Abstract Background The concurrent use of proton pump inhibitor (PPI) in oral anticoagulant (OAC) treated patients may be associated with a lower risk of gastrointestinal bleeding (GIB), but evidence is still conflicting according to individual OACs. Purpose We conducted a meta-analysis to estimate the risk of GIB in patients with OAC and PPI co-therapy. Methods A systematic search of PubMed, EMBASE, and Cochrane was performed for studies reporting GIB risk in OAC and PPI co-therapy. Primary outcomes were total GIB and major GIB events. We calculated pooled estimates of GIB risk by a random-effect meta-analysis and reported as odds ratios (OR) and 95% CI. Stratified analyses according to the origin of GIB, ethnic groups, individual OACs, and the presence of underlying GIB risk factors were performed.
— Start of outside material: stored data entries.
(* ===== verification/TotpSpec.v ===== *)
(** * What the second factor promises

    The abstract state behind package [totp], the contract of its store, and the
    effect of its operations. *)
From S2P Require Import Prelude GoText Base64 Sha256 Token Totp.

(** ** Abstract state *)
Record enrolled : Type := mkEnrolled { e_Secret : string; e_ExpiresAt : time }.
Record factor : Type := mkFactor { f_Secret : string; f_LastUsed : option Z }.
Record challenged : Type := mkChallenged { d_Subject : string; d_ExpiresAt : time }.

Record factors : Type := mkFactors {
  enrollments : gmap string enrolled;
  (* enabled credentials *)
  enabled : gmap string factor;
  (* challenges that are not consumed *)
  challenges : gmap string challenged;
  (* the hashes of unused recovery codes *)
  recovery : gmap string (gset string);
}.
Lemma valid_response_signs_in_witness :
  fst (CompleteAuthentication still_manager still_response (snd still_returns)) =
    Ok (mkAuthentication "alice" false).
Proof.
  destruct (HashToken (CeremonyToken still_response)) as [h|] eqn:Hh; [|passkey_ok Hh].
  destruct (ceremonies (ext (snd still_returns)) !! h) as [c|] eqn:Hc; [|vm_compute in Hh; injection Hh as <-; passkey_ok Hc].
  refine (valid_response_signs_in still_manager demo_site passkeys_inv id still_response c h
    (with_credentials alice [mkCredential "cred-1" "key" false ""]) ("cred-1", "handle-a") "cred-1"
    (mkCredential "cred-1" "key" false "") (mkCredential "cred-1" "key" false "+") (snd still_returns)
    eq_refl still_returns_inv still_returns_inv Hh Hc _ _ _ _ _ _ _ _ _ _ _ _);
    vm_compute in Hh; injection Hh as <-; vm_compute in Hc; try injection Hc as <-; first [reflexivity | by apply list_elem_of_In; left].
Defined.
Definition Exchange (oidc : oidcProtocol) (connection : Connection) (code codeVerifier : string) :
    M S (result providerIdentity) :=
  provider <-? provider oidc (conn_Issuer connection) ;;
  oauthToken <-? oauth2_Exchange (oauthConfig connection (discovered_endpoint provider)) code codeVerifier ;;
  match token_id_token oauthToken with
  | None => ret (Err ErrInvalidIdentity)
  | Some rawIDToken =>
      if String.eqb (TrimSpace rawIDToken) "" then ret (Err ErrInvalidIdentity) else
      verified <- oidc_Verify (discovered_provider provider) (conn_ClientID connection) (protocol_now oidc) rawIDToken ;;
      match verified with
      | Err _ => ret (Err ErrInvalidIdentity)
      | Ok idToken =>
          if negb (String.eqb (idtoken_AccessTokenHash idToken) "") &&
             negb (is_ok (idtoken_VerifyAccessToken idToken (token_AccessToken oauthToken)))
          then ret (Err ErrInvalidIdentity) else
          match idtoken_Claims idToken with
          | Err _ => ret (Err ErrInvalidIdentity)
          | Ok (email, emailVerified, name) =>
              ret (Ok (mkProviderIdentity (idtoken_Issuer idToken) (idtoken_Subject idToken) (idtoken_Nonce idToken)
                         email emailVerified name))
          end
      end
  end.

Definition asProtocol (oidc : oidcProtocol) : protocol S :=
  {| protocol_AuthorizationURL := AuthorizationURL oidc; protocol_Exchange := Exchange oidc |}.
End Protocol.
Arguments discoveredProvider S {_}.
Arguments oidcProtocol S {_}.

(** ** The manager *)
Record Config (S : Type) : Type := mkConfig {
  c_StateLifetime : duration;
  (* whether there is an HTTP client *)
  c_HTTPClient : bool;
  c_AttemptGuard : option (AttemptGuard S);
  c_SecurityEvents : option (SecurityEventSink S);
  c_Now : option (nat -> time);
}.
Arguments c_StateLifetime {S}. Arguments c_HTTPClient {S}. Arguments c_AttemptGuard {S}.
Arguments c_SecurityEvents {S}. Arguments c_Now {S}.

Record Manager (S : Type) : Type := mkManager {
  store : Store S;
  connections : ConnectionSource S;
  manager_protocol : protocol S;
  lifetime : duration;
  attemptGuard : option (AttemptGuard S);
  securityEvents : option (SecurityEventSink S);
  now : nat -> time;
}.
Arguments store {S}. Arguments connections {S}. Arguments manager_protocol {S}. Arguments lifetime {S}.
Arguments attemptGuard {S}. Arguments securityEvents {S}. Arguments now {S}.

Section Operations.
Context {S : Type} `{Env} `{GoTables} `{NetURL}.

Definition NewManager `{OIDCLibraries S} (store : option (Store S)) (connections : option (ConnectionSource S))
    (config : Config S) (get : S -> gmap string (discoveredProvider S))
    (set : gmap string (discoveredProvider S) -> S -> S) : result (Manager S) :=
  match store, connections with
  | Some store, Some connections =>
      if (c_StateLifetime config <=? 0)%Z
      then Err (Errorf "%w: state lifetime must be positive" [ErrInvalidConfig]) else
      if negb (c_HTTPClient config) then Err (Errorf "%w: HTTP client is required" [ErrInvalidConfig]) else
      let now := default time_Now (c_Now config) in
      Ok (mkManager S store connections (asProtocol (newOIDCProtocol now get set)) (c_StateLifetime config)
            (c_AttemptGuard config) (c_SecurityEvents config) now)
  | _, _ => Err (Errorf "%w: store and connections are required" [ErrInvalidConfig])
  end.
Results A total of 10 studies (1 randomized controlled study and 9 observational studies) and 1,970,931 patients who received OAC were included. OAC and PPI co-therapy were associated with a lower risk of total GIB, and major GIB; OR (95% CI) was 0.67 (0.62–0.74) for total GIB and 0.68 (0.63–0.75) for major GIB, respectively. Among total GIB, only the risk of upper GIB was lower with OAC and PPI co-therapy (OR 0.67, 95% CI 0.64–0.70). No difference in the lower risk of primary GIB outcomes of PPI co-therapy was observed between Asians and non-Asians (p-for-difference, total GIB=0.695, major GIB=0.748, respectively) and among individual OACs except for edoxaban. The protective effect of PPI on total GIB was more significant in high-risk patients, defined as those with concurrent medication of antiplatelets or non-steroidal anti-inflammatory drugs (OR 0.62, 95% CI 0.52–0.73) and presence of high bleeding risk factors such as previous GIB history, HAS-BLED score ≥3, or underlying gastrointestinal diseases. (OR 0.65, 95% CI 0.61–0.70). Conclusion In patients who receive OAC, the use of PPI co-therapy was associated with a lower risk of total GIB and major GIB irrespective of ethnic group and OAC type except for edoxaban. PPI co-therapy can be considered particularly in patients on concomitant NSAID and antiplatelet use or patients with high GIB risk factors. Funding Acknowledgement Type of funding sources: None.